Embodiment 51: The non-transitory computer readable medium of embodiment 50, the operations further comprising generating a family consistency score and a family mean calibrated score from the sub-classifiers.
Embodiment 52: The non-transitory computer readable medium of embodiment 51, the operations further comprising generating a family classification based on the family consistency score and the family mean calibrated score.
Embodiment 53: The non-transitory computer readable medium of embodiment 52, wherein the classifier further comprises a class sub-classifier for each family.
Embodiment 54: The non-transitory computer readable medium of embodiment 53, the operations further comprising generating a class consistency score and a class mean calibrated score from the class sub-classifiers.
Embodiment 55: The non-transitory computer readable medium of embodiment 54, the operations further comprising generating a class and/or sub-class classification based on the class consistency score and the class mean calibrated score.
Embodiment 56: The non-transitory computer readable medium of embodiment 55, wherein the confidence score comprises a mean calibrated score of the family consistency score, the family mean calibrated score, the class consistency score, and/or the class mean calibrated score.
Embodiment 57: The non-transitory computer readable medium of embodiment 48, the operations further comprising identifying a tumor family, class, and sub-class based on the classification of the tumor.
Embodiment 58: The non-transitory computer readable medium of embodiment 57, wherein the tumor sub-class is identified based on clusters of characteristics identified by the classifier.

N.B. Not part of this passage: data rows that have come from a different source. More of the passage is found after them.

(* ===== verification/Cache.v ===== *)
(** * The SIEVE cache (include/util/cache.hpp)

    The entries are a doubly linked list, newest first; [lookup] maps a key to
    an iterator into it, and [hand] is the iterator the eviction resumes from.
    An iterator is the identity of its node, [None] being [end()]; identities
    are never reused, so an iterator to an erased node is recognised and any
    use of it is [Undef].  [erase] and [evict] step back from the front of the
    list: [std::prev] of [begin()], which the standard leaves undefined, is an
    argument of the model, [prev_begin].  The lists of the common standard
    libraries are circular and give [end()] there; theorems that need it say so.

    Each operation holds the cache's mutex from start to end, so a run of the
    cache is a sequence of operations.  [get_or_set] takes the mutex and then
    calls [set], which takes it again: that is undefined. *)

From Stdlib Require Import ZArith Lia.
From stdpp Require Import prelude list gmap.
From S2P Require Import Prelude CxxStrings.

Section Cache.
Context {K V : Type} `{Countable K} (prev_begin : outcome (option nat)).

(** ** Definitions *)

Record entry := { eid : nat; key : K; val : V; visited : bool }.

Notation iterator := (option nat) (only parsing).

Record cache := {
  capacity : nat;
  lookup_table : gmap K nat;
  entries : list entry;
  hand : iterator;
  next_id : nat;
}.

Definition make (capacity : nat) : cache :=
  {| capacity := capacity; lookup_table := ∅; entries := []; hand := None; next_id := 0 |}.

(** *** [std::list] *)

Definition position (l : list entry) (id : nat) : option nat := find_index (fun e => eid e =? id)%nat l.

Definition list_begin (l : list entry) : iterator := eid <$> head l.

Definition deref (l : list entry) (it : iterator) : outcome entry :=
  match it with
  | None => Undef
  | Some id =>
      match position l id with
      | Some i => index l i
      | None => Undef
      end
  end.
Lemma flush_spec (w : buffered_writer W) :
  buffered_ok w ->
  exists k e w', flush w = Ret (k, e, w') /\ buffered_ok w'
    /\ (failed e = false -> sink (impl w') = written w /\ buf w' = [] /\ k = length (buf w))
    /\ (failed e = true -> sink (impl w') `prefix_of` written w /\ buf w' = buf w).
Proof.
  intros (Hok & Hc & Hb). unfold flush.
  destruct (flush_loop_spec (S (length (buf w))) (impl w) (buf w) Hok) as (k & e & i & -> & Hok1 & Hk & Hs & Hf); [lia|].
  rewrite bind_ret. do 3 eexists. split; [done|]. cbn. destruct (failed e) eqn:Ee; split_and!; try done.
  - intros _. split; [|done]. rewrite Hs. unfold written. apply prefix_app. apply prefix_take.
  - split_and!; cbn; [done|done|lia].
  - intros _. rewrite Hs, (Hf eq_refl), firstn_all. done.
Qed.
End Spec.

#[global] Instance buffered_writer_ordered {W} `{SinkWriter W} : OrderedWriter (buffered_writer W).
Proof.
  refine {| osink := written; owriter_ok := buffered_ok |}. apply write_spec.
Defined.

(** Over a writer that reports no errors it reports none either. *)
Section Reliable.
Context {W : Type} `{SinkWriter W} `{!ReliableWriter W}.

Lemma flush_available_reliable (w : buffered_writer W) k e w' :
  buffered_ok w -> flush_available w = Ret (k, e, w') -> failed e = false.
Proof.
  intros (Hok & _) Hf. unfold flush_available in Hf. destruct (wr_spec (impl w) (buf w) Hok) as (k1 & e1 & i & Hw & _).
  rewrite Hw, bind_ret in Hf. injection Hf as _ <- _. by eapply owr_reliable.
Qed.

Lemma write_direct_reliable fuel (i : W) c data k e i' :
  writer_ok i -> write_direct fuel i c data = Ret (k, e, i') -> failed e = false.
Proof.
  revert i data k. induction fuel as [|fuel IH]; intros i data k Hok; cbn [write_direct]; [done|].
  destruct (c <? length data)%nat; [|by intros [= _ <- _]].
  destruct (wr_spec i (take c data) Hok) as (k1 & e1 & i1 & Hw & Hok1 & _). rewrite Hw, bind_ret.
  assert (failed e1 = false) as -> by (eapply owr_reliable; [exact Hok|exact Hw]). destruct (write_direct fuel i1 c (drop k1 data)) as [[[k2 e2] i2]|?| | |] eqn:E; try done.
  cbn [obind]. intros [= _ <- <-]. by eapply IH.
Qed.

#[global] Instance buffered_writer_reliable : ReliableWriter (buffered_writer W).
Proof.
  intros w d k e w' Hok. pose proof Hok as (Hi & Hc & Hb). unfold wr, buffered_writer_Writer, write.
  destruct d as [|c0 d0] eqn:Ed; [by intros [= _ <- _]|]. rewrite <- Ed. clear Ed c0 d0.
  set (available := if (length (buf w) <? cap w)%nat then _ else _). set (w1 := {| impl := impl w; buf := _; cap := cap w |}).
  assert (buffered_ok w1) as Hok1.
  { split_and!; cbn; [done|done|]. rewrite length_app, length_take. subst available. destruct (_ <? _)%nat eqn:E; reflect_bools; lia. }
  destruct (available =? length d)%nat; [by intros [= _ <- _]|].
  assert (exists k e w2, (if (length (buf w1) =? cap w1)%nat then flush_available w1 else Ret (0%nat, no_error, w1)) = Ret (k, e, w2)
    /\ buffered_ok w2 /\ failed e = false) as (k2 & e2 & w2 & -> & Hok2 & He2).
  { destruct (_ =? _)%nat; [|by exists 0%nat, no_error, w1]. destruct (flush_available_spec w1 Hok1) as (k2 & e2 & w2 & Hf & Hok2 & _).
    exists k2, e2, w2. split_and!; try done. eapply flush_available_reliable; [exact Hok1|exact Hf]. }
  rewrite bind_ret, He2. destruct (write_direct_spec (S (length d)) (impl w2) (cap w2) (drop available d)) as (k3 & e3 & i3 & Hd & _);
    [apply Hok2|apply Hok2|rewrite length_drop; lia|]. rewrite Hd, bind_ret.
  rewrite (write_direct_reliable _ _ _ _ _ _ _ (proj1 Hok2) Hd). destruct (0 <? _)%nat; intros; by simplify_eq.
Qed.

Lemma flush_reliable (w : buffered_writer W) k e w' : buffered_ok w -> flush w = Ret (k, e, w') -> failed e = false.
Proof.
  intros (Hok & _) Hf. unfold flush in Hf. cbn [flush_loop] in Hf. destruct (0 <? length (buf w))%nat eqn:E.
  - destruct (wr_spec (impl w) (buf w) Hok) as (k1 & e1 & i & Hw & _ & _ & _ & Hall). rewrite Hw, bind_ret in Hf.
    assert (failed e1 = false) as He by (eapply owr_reliable; [exact Hok|exact Hw]). rewrite He in Hf. rewrite (Hall He), drop_all in Hf.
    destruct (length (buf w)); [done|]. cbn in Hf. by injection Hf as _ <- _.
  - cbn in Hf. by injection Hf as _ <- _.
Qed.
End Reliable.
(* ===== verification/StringMap.v ===== *)
(** * [util::string_map] (include/util/string_map.hpp)

    A [std::unordered_map] with string keys, a hash and an equality that accept
    string views.  The model keeps the elements in a list, in the order the map
    was filled; nothing below depends on it, and code that iterates takes any
    permutation.  An element is found when its key has the hash code of the key
    searched for and the two are equal, as in the library; the class [KeyLaws]
    says what makes that sound (equal keys have equal hash codes), and the
    theorems show that under these laws the map is a finite map on the
    equivalence classes of its keys. *)

From Stdlib Require Import ZArith Strings.Byte Lia String.
From stdpp Require Import prelude list gmap strings.
From S2P Require Import Prelude CxxStrings.

(** [Hash] and [KeyEqual].  A hash may be undefined on some keys. *)
Class KeyOps := {
  key_hash : list byte -> outcome Z;
  key_equal : list byte -> list byte -> bool;
}.

(** What the map needs of them: [canon] picks a representative of each class
    of equal keys, and the hash does not tell equal keys apart. *)
Class KeyLaws `{KeyOps} := {
  canon : list byte -> list byte;
  key_equal_canon : forall a b, key_equal a b = true <-> canon a = canon b;
  key_hash_canon : forall a b, canon a = canon b -> key_hash a = key_hash b;
}.

(** [default_string_map_hasher] and [default_string_map_keyequal], over the
    library's hash of a string. *)
Definition default_string_map_keyequal (lhs rhs : list byte) : bool := bytes_eqb lhs rhs.
Definition default_string_map_hasher (std_hash : list byte -> Z) (key : list byte) : outcome Z := Ret (std_hash key).

Definition default_keys (std_hash : list byte -> Z) : KeyOps := {|
  key_hash := default_string_map_hasher std_hash;
  key_equal := default_string_map_keyequal;
|}.

#[global] Instance default_laws (std_hash : list byte -> Z) : @KeyLaws (default_keys std_hash).
Proof. refine {| canon := id |}; [apply bytes_eqb_eq|intros a b Hab; unfold id in Hab; by subst]. Defined.

Notation string_map T := (list (list byte * T)) (only parsing).

(** ** Operations *)

Section Operations.
Context `{KeyOps} {T : Type}.
Implicit Types (m : string_map T) (k : list byte).

(** The element is in the bucket searched, and its key is the one. *)
Definition found (h : Z) (k : list byte) (e : list byte * T) : bool :=
  match key_hash e.1 with Ret h' => h =? h' | _ => false end && key_equal k e.1.

(** An iterator is a position, [None] the end. *)
Definition find m k : outcome (option nat) :=
  let* h := key_hash k in Ret (find_index (found h k) m).

Definition deref m (it : nat) : outcome (list byte * T) := index m it.

Definition empty m : bool := match m with [] => true | _ => false end.
Definition size m : nat := length m.
Definition clear m : string_map T := [].

(** [insert], [emplace] and [try_emplace] keep an element that is there. *)
Definition emplace m k (v : T) : outcome (bool * string_map T) :=
  let* it := find m k in
  match it with
  | Some _ => Ret (false, m)
  | None => Ret (true, m ++ [(k, v)])
  end.

(** [insert_or_assign] replaces its value, and keeps its key. *)
Definition insert_or_assign m k (v : T) : outcome (bool * string_map T) :=
  let* it := find m k in
  match it with
  | Some i => Ret (false, alter (fun e => (e.1, v)) i m)
  | None => Ret (true, m ++ [(k, v)])
  end.

Definition erase m k : outcome (nat * string_map T) :=
  let* it := find m k in
  match it with
  | Some i => Ret (1%nat, delete i m)
  | None => Ret (0%nat, m)
  end.

(** [at]: a reference, or an exception. *)
Definition at_ m k : outcome T :=
  let* it := find m k in
  match it with
  | Some i => let* e := deref m i in Ret e.2
  | None => Throw out_of_range
  end.

(** [operator[]]: a reference to the value, which [mapped_type{}] fills if it is new. *)
Definition subscript (fresh : T) m k : outcome (nat * string_map T) :=
  let* it := find m k in
  match it with
  | Some i => Ret (i, m)
  | None => Ret (length m, m ++ [(k, fresh)])
  end.

(** [values[k] = f (values[k])], an update through that reference. *)
Definition update_at (fresh : T) m k (f : T -> T) : outcome (string_map T) :=
  let* (i, m) := subscript fresh m k in Ret (alter (fun e => (e.1, f e.2)) i m).

Definition count m k : outcome nat :=
  let* it := find m k in Ret (match it with Some _ => 1%nat | None => 0%nat end).
Definition contains m k : outcome bool :=
  let* it := find m k in Ret (match it with Some _ => true | None => false end).

(** Filling the map from a list: the first element with a key stays. *)
Fixpoint insert_list m (l : list (list byte * T)) : outcome (string_map T) :=
  match l with
  | [] => Ret m
  | (k, v) :: l => let* (_, m) := emplace m k v in insert_list m l
  end.

Definition of_list (init : list (list byte * T)) : outcome (string_map T) := insert_list [] init.

(** [merge]: the nodes whose keys are not there move over, the rest stay. *)
Fixpoint merge m (source : string_map T) : outcome (string_map T * string_map T) :=
  match source with
  | [] => Ret (m, [])
  | (k, v) :: source =>
      let* (inserted, m) := emplace m k v in
      let* (m, kept) := merge m source in
      Ret (m, if inserted : bool then kept else (k, v) :: kept)
  end.

Definition erase_if m (pred : list byte * T -> bool) : nat * string_map T :=
  (length (List.filter pred m), List.filter (fun e => negb (pred e)) m).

Embodiment 59: The non-transitory computer readable medium of embodiment 48, wherein when the confidence score is above a threshold, there is high confidence in the classification.
Embodiment 60: The non-transitory computer readable medium of embodiment 59, wherein the threshold is at least 0.9.
Embodiment 61: The non-transitory computer readable medium of embodiment 48, wherein when the confidence score is below 0.5 or the classifier cannot generate a classification, the operations further comprise generating an alert for a new class or sub-class.
Embodiment 62: The non-transitory computer readable medium of embodiment 61 the operations further comprising generating the new class or sub-class.
Embodiment 63: The non-transitory computer readable medium of embodiment 62, the operations further comprising updating the reference set with the new class or sub-class.
Embodiment 64: The non-transitory computer readable medium of embodiment 48, wherein the unsupervised clustering uses uniform manifold approximation and projection (UMAP) dimensionality reduction and/or additional dimensionality reduction methodologies.
Embodiment 65: The non-transitory computer readable medium of embodiment 48, the operations further comprising training the classifier prior to receiving the methylation profile.
The present subject matter was made with U.S. government support. The U.S. government has certain rights in this subject matter.